*** Dataset records ***
Lemma identify_publications_pairs_witness :
  identify_publications Sample.back_to_back !! quoted "b"
  = Spec.publications_of_pairs Sample.back_to_back (quoted "b")
  ∧ identify_publications Sample.deep_learning !! quoted "Deep Learning Advances"
    = Spec.publications_of_pairs Sample.deep_learning
        (quoted "Deep Learning Advances").
Proof.
  split.
  - apply (proj1 (proj1 identify_publications_pairs Sample.back_to_back)).
    by_evaluation.
  - apply (proj1 (proj1 identify_publications_pairs Sample.deep_learning)).
    by_evaluation.
Defined.

(** ** The two case conventions *)

Lemma fronted_no_syntactic_flag (A E : list string) (p n : Qc) (W : string) :
  W ∉ E → W ∉ A →
  Effort.syntactic_flags A E p n (Sample.fronted_parse W) = [].
Proof.
  intros HE HA. unfold Effort.syntactic_flags.
  assert ((Effort.syntactic_pass A E p n (Sample.fronted_parse W)).2 = ∅) as ->.
  { apply elem_of_equiv_empty_L. intros t Ht.
    apply syntactic_pass_set in Ht as (token & Hin & Hdep & Hcl & _).
    unfold Sample.fronted_parse in Hin.
    rewrite !elem_of_cons, elem_of_nil in Hin.
    destruct Hin as [->|[->|[->|[->|[]]]]]; try discriminate Hdep.
    unfold Effort.classified in Hcl. cbn [Sample.tok Spacy.text] in Hcl.
    rewrite !decide_False in Hcl by done. by apply elem_of_nil in Hcl. }
  by rewrite elements_empty.
Qed.

Lemma fronted_text_inj (a b : string) :
  text (Sample.fronted a) = text (Sample.fronted b) → a = b.
Proof. cbn [Sample.fronted text]. apply append_inj_r. Qed.

(** C10.  The first pass looks the lowercased word up, the second pass
    the surface text as it stands.  So for a word whose lowercase form is
    in a word list while the word as written is in none, there is a letter
    in which the word is an adjectival complement with a referenced
    subject, the first pass flags the word at its span, and the second
    pass puts no flag in the report; in the same letter written with the
    lowercase form, parsed alike, the second pass does flag the
    complement. *)
Theorem case_conventions_differ
    (ACCOMPLISHMENT_WORDS EFFORT_WORDS : list string)
    (positive_result negative_result : Qc) (lower : string → string)
    (W : string) :
  lower W ∈ EFFORT_WORDS ∨ lower W ∈ ACCOMPLISHMENT_WORDS →
  W ∉ EFFORT_WORDS → W ∉ ACCOMPLISHMENT_WORDS →
  ∃ (nlp : string → Spacy.Doc) (doc doc' : Document)
    (token token' : Spacy.Token) (b e : Z) (rest : string),
    text doc = W +:+ rest ∧ text doc' = lower W +:+ rest
    ∧ (W, b, e) ∈ words_with_indices doc
    ∧ token ∈ nlp (text doc)
    ∧ Spacy.text token = W ∧ Spacy.dep_ token = "acomp"
    ∧ (∃ ref : Spacy.Token,
          ref ∈ Spacy.children (nlp (text doc)) (Spacy.head token)
          ∧ Effort.is_reference ref)
    ∧ (∃ f : Flag,
          f ∈ Effort.lexical_flags ACCOMPLISHMENT_WORDS EFFORT_WORDS
                positive_result negative_result lower (words_with_indices doc)
          ∧ (f = Effort.lexical_effort_flag negative_result W b e
             ∨ f = Effort.lexical_accomplishment_flag positive_result W b e))
    ∧ Effort.pass_B_flags nlp ACCOMPLISHMENT_WORDS EFFORT_WORDS
        positive_result negative_result lower doc = []
    ∧ flags (Effort.get_report nlp ACCOMPLISHMENT_WORDS EFFORT_WORDS
               positive_result negative_result lower doc)
      = Effort.lexical_flags ACCOMPLISHMENT_WORDS EFFORT_WORDS
          positive_result negative_result lower (words_with_indices doc)
    ∧ token' ∈ nlp (text doc')
    ∧ Spacy.text token' = lower W
    ∧ Spacy.pos_ token' = Spacy.pos_ token
    ∧ Spacy.dep_ token' = Spacy.dep_ token
    ∧ Spacy.head token' = Spacy.head token
    ∧ (∃ ref : Spacy.Token,
          ref ∈ Spacy.children (nlp (text doc')) (Spacy.head token')
          ∧ Effort.is_reference ref)
    ∧ ∃ f : Flag,
        f ∈ Effort.pass_B_flags nlp ACCOMPLISHMENT_WORDS EFFORT_WORDS
              positive_result negative_result lower doc'
        ∧ start f = Spacy.start_char (Spacy.sent token')
        ∧ stop f = Spacy.end_char (Spacy.sent token')
        ∧ (description (issue f) = Effort.accomplishment_warning token'
           ∨ description (issue f) = Effort.effort_warning token').
Proof.
  intros Hlower HE HA.
  assert (lower W ≠ W) as Hcase.
  { intros Heq. rewrite Heq in Hlower. tauto. }
  pose (n := Z.of_nat (String.length W)).
  pose (nlp := Sample.fronted_nlp (lower W) W).
  assert (nlp (text (Sample.fronted W)) = Sample.fronted_parse W) as Hparse.
  { unfold nlp, Sample.fronted_nlp. by rewrite decide_True. }
  assert (nlp (text (Sample.fronted (lower W))) = Sample.fronted_parse (lower W))
    as Hparse'.
  { unfold nlp, Sample.fronted_nlp. rewrite decide_False; [done|].
    by intros ?%fronted_text_inj. }
  exists nlp, (Sample.fronted W), (Sample.fronted (lower W)).
  exists (Sample.tok W "ADJ" "acomp" 2 0 (n + 8)).
  exists (Sample.tok (lower W) "ADJ" "acomp" 2 0
            (Z.of_nat (String.length (lower W)) + 8)).
  exists 0%Z, n, " she is.".
  split; [reflexivity|]. split; [reflexivity|].
  split; [left|]. rewrite Hparse, Hparse'.
  split; [left|]. split; [reflexivity|]. split; [reflexivity|].
  split.
  { exists (Sample.tok "she" "PRON" "nsubj" 2 0 (n + 8)).
    split; [right; left|by_evaluation]. }
  split.
  { rewrite lexical_flags_flat_map. cbn [Sample.fronted words_with_indices flat_map].
    unfold Effort.word_flags at 1.
    destruct Hlower as [Hin|Hin].
    - exists (Effort.lexical_effort_flag negative_result W 0 n).
      split; [|by left].
      apply elem_of_app; left. apply elem_of_app; left.
      rewrite decide_True by done. left.
    - exists (Effort.lexical_accomplishment_flag positive_result W 0 n).
      split; [|by right].
      apply elem_of_app; left. apply elem_of_app; right.
      rewrite decide_True by done. left. }
  split.
  { rewrite pass_B_flags_syntactic, Hparse. by apply fronted_no_syntactic_flag. }
  split.
  { rewrite get_report_flags, Hparse, fronted_no_syntactic_flag by done.
    apply List.app_nil_r. }
  split; [left|]. do 4 (split; [reflexivity|]).
  assert (Sample.tok "she" "PRON" "nsubj" 2 0 (Z.of_nat (String.length (lower W)) + 8)
          ∈ Spacy.children (Sample.fronted_parse (lower W)) 2
          ∧ Effort.is_reference
              (Sample.tok "she" "PRON" "nsubj" 2 0
                 (Z.of_nat (String.length (lower W)) + 8))) as [Hchild Href].
  { split; [right; left|by_evaluation]. }
  split; [by eexists|].
  destruct (decide (lower W ∈ ACCOMPLISHMENT_WORDS)) as [HlA|HlA].
  - exists (Effort.flag_of_tuple
              (Effort.accomplishment_tuple positive_result
                 (Sample.tok (lower W) "ADJ" "acomp" 2 0
                    (Z.of_nat (String.length (lower W)) + 8)))).
    split; [|by repeat split; try left].
    apply pass_B_flags_elem. rewrite Hparse'.
    eexists _, _, _. split; [left|]. split; [reflexivity|].
    split; [exact Hchild|]. split; [exact Href|]. split; [|reflexivity].
    apply classified_intro. by left.
  - assert (lower W ∈ EFFORT_WORDS) as HlE by tauto.
    exists (Effort.flag_of_tuple
              (Effort.effort_tuple negative_result
                 (Sample.tok (lower W) "ADJ" "acomp" 2 0
                    (Z.of_nat (String.length (lower W)) + 8)))).
    split; [|by repeat split; try right].
    apply pass_B_flags_elem. rewrite Hparse'.
    eexists _, _, _. split; [left|]. split; [reflexivity|].
    split; [exact Hchild|]. split; [exact Href|]. split; [|reflexivity].
    apply classified_intro. by right.
Qed.

Lemma case_conventions_differ_witness :
  ∃ (nlp : string → Spacy.Doc) (doc doc' : Document)
    (token token' : Spacy.Token) (b e : Z) (rest : string),
    text doc = "Thorough" +:+ rest ∧ text doc' = Sample.lower "Thorough" +:+ rest
    ∧ ("Thorough", b, e) ∈ words_with_indices doc
    ∧ token ∈ nlp (text doc)
    ∧ Spacy.text token = "Thorough" ∧ Spacy.dep_ token = "acomp"
    ∧ (∃ ref : Spacy.Token,
          ref ∈ Spacy.children (nlp (text doc)) (Spacy.head token)
          ∧ Effort.is_reference ref)
    ∧ (∃ f : Flag,
          f ∈ Effort.lexical_flags Sample.ACCOMPLISHMENT_WORDS Sample.EFFORT_WORDS
                Sample.positive_result Sample.negative_result Sample.lower
                (words_with_indices doc)
          ∧ (f = Effort.lexical_effort_flag Sample.negative_result "Thorough" b e
             ∨ f = Effort.lexical_accomplishment_flag Sample.positive_result
                     "Thorough" b e))
    ∧ Effort.pass_B_flags nlp Sample.ACCOMPLISHMENT_WORDS Sample.EFFORT_WORDS
        Sample.positive_result Sample.negative_result Sample.lower doc = []
    ∧ flags (Effort.get_report nlp Sample.ACCOMPLISHMENT_WORDS Sample.EFFORT_WORDS
               Sample.positive_result Sample.negative_result Sample.lower doc)
      = Effort.lexical_flags Sample.ACCOMPLISHMENT_WORDS Sample.EFFORT_WORDS
          Sample.positive_result Sample.negative_result Sample.lower
          (words_with_indices doc)
    ∧ token' ∈ nlp (text doc')
    ∧ Spacy.text token' = Sample.lower "Thorough"
    ∧ Spacy.pos_ token' = Spacy.pos_ token
    ∧ Spacy.dep_ token' = Spacy.dep_ token
    ∧ Spacy.head token' = Spacy.head token
    ∧ (∃ ref : Spacy.Token,
          ref ∈ Spacy.children (nlp (text doc')) (Spacy.head token')
          ∧ Effort.is_reference ref)
    ∧ ∃ f : Flag,
        f ∈ Effort.pass_B_flags nlp Sample.ACCOMPLISHMENT_WORDS Sample.EFFORT_WORDS
              Sample.positive_result Sample.negative_result Sample.lower doc'
        ∧ start f = Spacy.start_char (Spacy.sent token')
        ∧ stop f = Spacy.end_char (Spacy.sent token')
        ∧ (description (issue f) = Effort.accomplishment_warning token'
           ∨ description (issue f) = Effort.effort_warning token').
Proof.
  apply (case_conventions_differ Sample.ACCOMPLISHMENT_WORDS Sample.EFFORT_WORDS
           Sample.positive_result Sample.negative_result Sample.lower "Thorough").
  - left. by_evaluation.
  - by_evaluation.
  - by_evaluation.
Defined.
*** End of Dataset records ***
**Exercise objective:**
Report how many lines in the entries hold the string "repeat". Nothing but the number is wanted.

**Exercise solution:**
2